Objective: Renal hypertrophy as an early compensatory mechanism to replace the loss of functioning tissue ultimately turns into a maladaptive process leading to progressive deterioration of renal function. We previously reported that nitric oxide (NO) production in the kidney is increased in the early phase after nephrectomy. However, the precise mechanism of increased NO production and its role in compensatory renal hypertrophy following nephrectomy remain unclear. We therefore hypothesize that the eNOS-soluble guanylate cyclase (sGC)-protein kinase G (PKG) pathway plays a crucial role in compensatory renal hypertrophy following unilateral nephrectomy.
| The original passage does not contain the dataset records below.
(* ===== verification/Prelude.v ===== *)
(** * DMon-TCLock

    The repository builds, installs and measures lock policies for the Linux kernel.  This
    development models its Python programs and proves what they do; paths below are under
    src/.

    ** The program and its parts

    - src/concord turns a directory with a lock policy into an eBPF program and a live
      patch.  The driver (concord.py) picks the files of the policy, runs the eBPF
      generator (bpfgen.py) through the phases of instance.py (ready, setup, build, check),
      and then the live patch generator (livepatch.py) through the same phases; all use
      the helpers of util.py and the paths of config.py.
    - scripts holds the client of the QEMU monitor (qmp.py), the script that pins virtual
      processors with it (pin-vcpu.py), and the bootstrap of pip (get-pip.py).
    - benchmarks measures the result: DMon_filter follows lock calls through the kernel
      sources, fxmark runs file system benchmarks over all configurations and logs them,
      and parses and plots the logs; xDir-rename, will-it-scale, leveldb and metis are
      smaller benchmarks with their reports.

    ** The language and the machine

    - [Prelude]: tactics, hint databases and generic lemmas.
    - [PyStr], [PyRe], [PyDict], [PyPath]: texts, regular expressions with backtracking and
      groups, dictionaries that keep insertion order, and path names, as Python has them.
    - [Effect]: a state and exception monad.  A computation ends by returning, by an
      exception of a class of the hierarchy, or by leaving the program with a status;
      [try_except] and [finally] catch as Python does.  [frame] and [keeps] say that a
      computation leaves a part of the state alone, [preserves] and [yields] that it keeps
      an invariant however it ends.
    - [Os]: the world of a program: a file tree with modes, working directory, environment,
      log with the level of its logger, and console.  Programs that are started are the field [spawn] of the class
      [Host], which every theorem quantifies over.
    - [PyFloat], [Shell], [OptParse], [ArgParse]: floating point numbers (a class, since
      their rounding is the machine's), commands given to the shell, and the two parsers of
      command lines, from the words to the values.  For argparse, an inductive relation
      ([spelled]) says which words spell a sequence of options, and the parser reads them
      back.

    ** The components and what is proved of them

    - [Util] (util.py): each context manager, command runner and file helper.  A directory
      change and a changed environment variable are undone however the body ends; an
      in-place replacement line by line is the replacement in the whole text; captured
      output ends up in its files; a checkout is refused on a dirty repository.
    - [Instance] (config.py, instance.py), [BpfGen] (bpfgen.py, list_APIs.h), [LivePatch]
      (livepatch.py), [Concord] (concord.py): the generators are records, their phases the
      methods of the class [Tool], whose instances the two generators are.  Shown are the
      files the eBPF generator writes, the header and the patch the live patch generator
      prepares, from a patch of the user or merged from its parts, that the APIs read from
      list_APIs.h are exactly the declared ones, the verdict of the check phase on the
      sections of a program with the file it changes, how the command line is read, what
      the driver has made when it returns and what each exit status of the process says
      (a phase that fails logs itself and ends with 0), and that the driver leaves the
      working directory as it was.
    - [FsType], [Pipeline], [Confine]: the tool of src/concord as a whole.  [FsType]: every
      run keeps the file tree, the working directory and the objects of the generators
      well formed, on every path.  [Pipeline]: with the inputs in place, the
      program goes from the words of the command line through all phases; the tree is known
      each time it starts make or kpatch-build ([prepared], [patch_prepared]), and from the
      tree this one run leaves ([ran]) the next part goes on.  Of these programs nothing is
      assumed in general: a theorem takes the result of the run on the tree at hand, and
      says what follows from it, up to the exit status, which tells a module that was built
      from one that was not.  A failed build of the kernel stops the program before the
      module.  Each phase is a step at one directory ([step_at]), and what the next phases
      need is carried over such steps.  [Confine]: whatever happens, the file tree changes
      by what the program does in the output directories and the kernel sources and by
      what the commands listed there do ([tool_step]); nothing is assumed of the commands.
    - [Qmp] (qmp.py), [QmpSpec], [PinVcpu] (pin-vcpu.py): the client is a state with its
      socket, and [QmpSpec] gives its contract as a mailbox, a step relation over calls
      and replies.  Every sequence of calls refines a run of the mailbox, so that events
      are delivered once each and in order and answers go to commands in order; waiting for
      events that arrive, with any pauses, returns them all; the list get_events returns is
      shared with the client.  The pinning script is verified on top of the client: it sends
      the two commands it should and pins each thread to its processor.
    - [B85], [GetPip], [Inflate], [PipMembers], [PipZip] (get-pip.py): decoding inverts
      base85, and accepts exactly digits in range, with the error it raises otherwise; the
      bootstrap unpacks, runs the pip it unpacked with the arguments it should and removes
      its directory however pip ends, also when it makes the directory itself; the embedded
      data has the directory of an archive whose members lie without gaps and which has all
      modules the bootstrap imports, and every member of the packages of these modules is
      unpacked ([Inflate]) to its size and checksum; and each of the modules defines the
      name that is imported from it.
    - [CallGraph] (adapt_to_bpf.py, find_call_graph.py): a call that is reported is a chain
      of calls in the sources, and the search always returns.
    - [CpuInfo], [FxParser], [PerfMon], [FxBench], [FxRunner], [Plotter], [LockTable], [Kibt]
      (cpuinfo.py, parser.py, perfmon.py, run-filebench.py and run-dbench.py,
      run-fxmark.py, plotter.py, fs_locking_table.py, kibt.py of fxmark): processor ranges
      and log lines are read back as they were written, a search of a log is complete and
      sorted, the configurations that are run are exactly the filtered ones, every run ends
      with the file system unmounted, reported figures are the differences of the samples,
      the lock table counts what it says, and inlined backtraces are chains of the listing.
    - [XDir], [WillItScale], [Reports], [Metis]: the smaller benchmarks and reports; a
      directory is brought to the number of files asked for, a table of plain fields is
      read back, and the tasks of the Metis benchmark are set up in their order.

    ** Bounds

    - [CallGraph]: the depth of the search is the room on the interpreter's stack; at depth
      zero the interpreter's RecursionError is raised, which each level catches.  One level
      is enough for the search to return.
    - [FxBench] and [FxRunner]: a loop that polls a program takes a number of rounds; when
      they are used up the computation ends in [CUnfinished], which nothing catches.  The
      theorems say which outputs end the loop, and how many rounds suffice.
    - [Qmp]: what arrives on a connection is a list, so reading it ends; a pause is an
      element of it, which a read that waits goes past.
    - [PipZip]: the directory is read with the number of entries it declares.  [Inflate]: a
      symbol takes a bit or more and a block a byte or more, so as many rounds as the data
      has bits and bytes are enough.

    ** Not modelled

    - The C programs, kernel patches, policies and shell scripts, and src/kpatch, which is
      a copy of another project: the development is of the Python programs.
    - The other packed members in the data of get-pip.py, some 21,400 lines of base85: they
      are the rest of a copy of pip in compressed form, which the script passes on without
      looking inside; what pip does is a parameter.  The directory of the archive and the
      packages the script imports from are transcribed, one definition for each member;
      the rest is a pair of variables.
    - The empty src/concord/__init__.py, and the texts of help and of usage errors, which
      the two parsers of command lines print.
    - Pipes that fill up before a command is waited for, parts of a line that a read on the
      monitor gives up on, and the room the helper functions of the call graph search take
      on the interpreter's stack.
    - Libraries (json, git, psutil, numa, mparts, support, cscope, gnuplot and the like),
      which are parameters; times of day and sleeping, which have no effect here. *)

From stdpp Require Export base list strings gmap.
From Stdlib Require Export Ascii ZArith Lia.
#[global] Open Scope Z_scope.

(** * Automation *)

(** Equations on strings that every component rewrites with. *)
Create Rewrite HintDb pystr.

(** Facts about the operations of the language model, applied backwards. *)
Create HintDb pyfacts discriminated.

(** Case analysis on the innermost [if] or [match] of the goal. *)
Ltac case_if :=
  match goal with
  | |- context [if ?b then _ else _] =>
      lazymatch b with
      | context [if _ then _ else _] => fail
      | _ => let E := fresh "E" in destruct b eqn:E
      end
  end.

Ltac case_match_in H :=
  match type of H with
  | context [match ?x with _ => _ end] => let E := fresh "E" in destruct x eqn:E
  end.

(** Turn boolean tests into the propositions they decide. *)
Ltac bool_to_prop :=
  repeat match goal with
  | H : (_ && _) = true |- _ => apply andb_true_iff in H as [? ?]
  | H : (_ || _) = false |- _ => apply orb_false_iff in H as [? ?]
  | H : negb _ = true |- _ => apply negb_true_iff in H
  | H : negb _ = false |- _ => apply negb_false_iff in H
  | H : (_ =? _)%Z = true |- _ => apply Z.eqb_eq in H
  | H : (_ =? _)%Z = false |- _ => apply Z.eqb_neq in H
  | H : (_ =? _)%nat = true |- _ => apply Nat.eqb_eq in H
  | H : (_ =? _)%nat = false |- _ => apply Nat.eqb_neq in H
  | H : (_ <=? _)%nat = true |- _ => apply Nat.leb_le in H
  | H : (_ <=? _)%nat = false |- _ => apply Nat.leb_gt in H
  | H : (_ <? _)%nat = true |- _ => apply Nat.ltb_lt in H
  | H : (_ <? _)%nat = false |- _ => apply Nat.ltb_ge in H
  | H : (_ <=? _)%Z = true |- _ => apply Z.leb_le in H
  | H : (_ <=? _)%Z = false |- _ => apply Z.leb_gt in H
  | H : (_ <? _)%Z = true |- _ => apply Z.ltb_lt in H
  | H : (_ <? _)%Z = false |- _ => apply Z.ltb_ge in H
  | H : (_ =? _)%string = true |- _ => apply String.eqb_eq in H
  | H : (_ =? _)%string = false |- _ => apply String.eqb_neq in H
  | H : (_ =? _)%char = true |- _ => apply Ascii.eqb_eq in H
  | H : (_ =? _)%char = false |- _ => apply Ascii.eqb_neq in H
  | H : bool_decide _ = true |- _ => apply bool_decide_eq_true in H
  | H : bool_decide _ = false |- _ => apply bool_decide_eq_false in H
  end.

(** * Strings as sequences *)

Lemma app_cons_str c (s t : string) : String c s +:+ t = String c (s +:+ t).
Proof. done. Qed.

Lemma app_nil_str (t : string) : "" +:+ t = t.
Proof. done. Qed.

Lemma app_str_nil (s : string) : s +:+ "" = s.
Proof. induction s as [|c s IH]; [done|]. by rewrite app_cons_str, IH. Qed.

Lemma app_str_assoc (s t u : string) : (s +:+ t) +:+ u = s +:+ (t +:+ u).
Proof. induction s as [|c s IH]; [done|]. by rewrite !app_cons_str, IH. Qed.

#[export] Hint Rewrite app_cons_str app_nil_str app_str_nil app_str_assoc : pystr.

Lemma length_app_str (s t : string) :
  String.length (s +:+ t) = (String.length s + String.length t)%nat.
Proof. induction s as [|c s IH]; [done|]. rewrite app_cons_str. simpl. by rewrite IH. Qed.

#[export] Hint Rewrite length_app_str : pystr.

Ltac str_simpl := repeat (autorewrite with pystr; simpl).
Ltac str_simpl_in H := repeat (autorewrite with pystr in H; simpl in H).

Lemma app_str_inj_r (s s' t : string) : s +:+ t = s' +:+ t → s = s'.
Proof.
  revert s'. induction s as [|c s IH]; intros [|c' s'] H; [done|..];
    rewrite ?app_cons_str, ?app_nil_str in H.
  - apply (f_equal String.length) in H. simpl in H. rewrite length_app_str in H. lia.
  - apply (f_equal String.length) in H. simpl in H. rewrite length_app_str in H. lia.
  - injection H as -> H. f_equal. by apply IH.
Qed.

Lemma app_str_eq_nil (s t : string) : s +:+ t = "" → s = "" ∧ t = "".
Proof. by destruct s. Qed.

(** Membership of a character, as a boolean and as a quantifier over the text. *)
Fixpoint str_forall (p : ascii → bool) (s : string) : bool :=
  match s with
  | EmptyString => true
  | String c s' => p c && str_forall p s'
  end.

Definition no_char (c : ascii) (s : string) : bool :=
  str_forall (fun d => negb (Ascii.eqb c d)) s.

#[global] Arguments no_char : simpl never.
#[global] Arguments Ascii.eqb : simpl never.

Lemma no_char_cons c d s : no_char c (String d s) = negb (Ascii.eqb c d) && no_char c s.
Proof. done. Qed.

Lemma no_char_nil c : no_char c "" = true.
Proof. done. Qed.

Lemma str_forall_app p s t : str_forall p (s +:+ t) = str_forall p s && str_forall p t.
Proof.
  induction s as [|c s IH]; [done|]. rewrite app_cons_str. simpl. rewrite IH.
  by rewrite andb_assoc.
Qed.

Lemma no_char_app c s t : no_char c (s +:+ t) = no_char c s && no_char c t.
Proof. apply str_forall_app. Qed.

#[export] Hint Rewrite str_forall_app no_char_app no_char_cons no_char_nil : pystr.

Lemma str_forall_impl (p q : ascii → bool) s :
  (∀ c, p c = true → q c = true) → str_forall p s = true → str_forall q s = true.
Proof.
  intros Hpq. induction s as [|c s IH]; [done|]. simpl. intros [H1 H2]%andb_true_iff.
  by rewrite Hpq, IH.
Qed.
Design and Method: We used the following three groups of mice (male; background: C57BL6;): wild-type (WT), eNOS knockout (eNOS-KO) and endothelial specific eNOS transgenic (ECeNOS-TG) mice. These mice underwent left unilateral nephrectomy (i.e., WT-Nx, eNOS-KO-Nx and ECeNOS-TG-Nx), and their right kidney and serum were obtained for examination 2 weeks after nephrectomy. Next, we investigated the mechanism of NO-induced hypertrophy in vitro using human proximal tubular epithelial cells (hPTECs). hPTECs were stimulated with sGC stimulator BAY 41-2272 (Bay), and the activity of PKG and the downstream pathway were examined. In addition, we examined the effects of BAY in vivo by treating eNOS-KO mice with BAY (eNOS-KO-Nx-BAY) after unilateral nephrectomy. Results: Two weeks after nephrectomy, compensatory renal hypertrophy was markedly suppressed in the eNOS-KO-Nx group compared with the WT-Nx group. And serum CRN was increased in eNOSKO mice after nephrectomy compared with WT mice. Furthermore eNOS-KO-Nx also was increased excretion of albunuria after uni-nephrectomy. On the other hand, the ECeNOS-TG-Nx group exhibited enhanced compensatory renal hypertrophy than the other two groups. Treatment with BAY significantly enhanced compensatory renal hypertrophy in the eNOS-KO-Nx mice. Conclusions: Reduction of eNOS-NO bioavailability, as a endothelial dysfunction, may induce failure of compensatory hypertrophy and accelerate progressive renal dysfuction.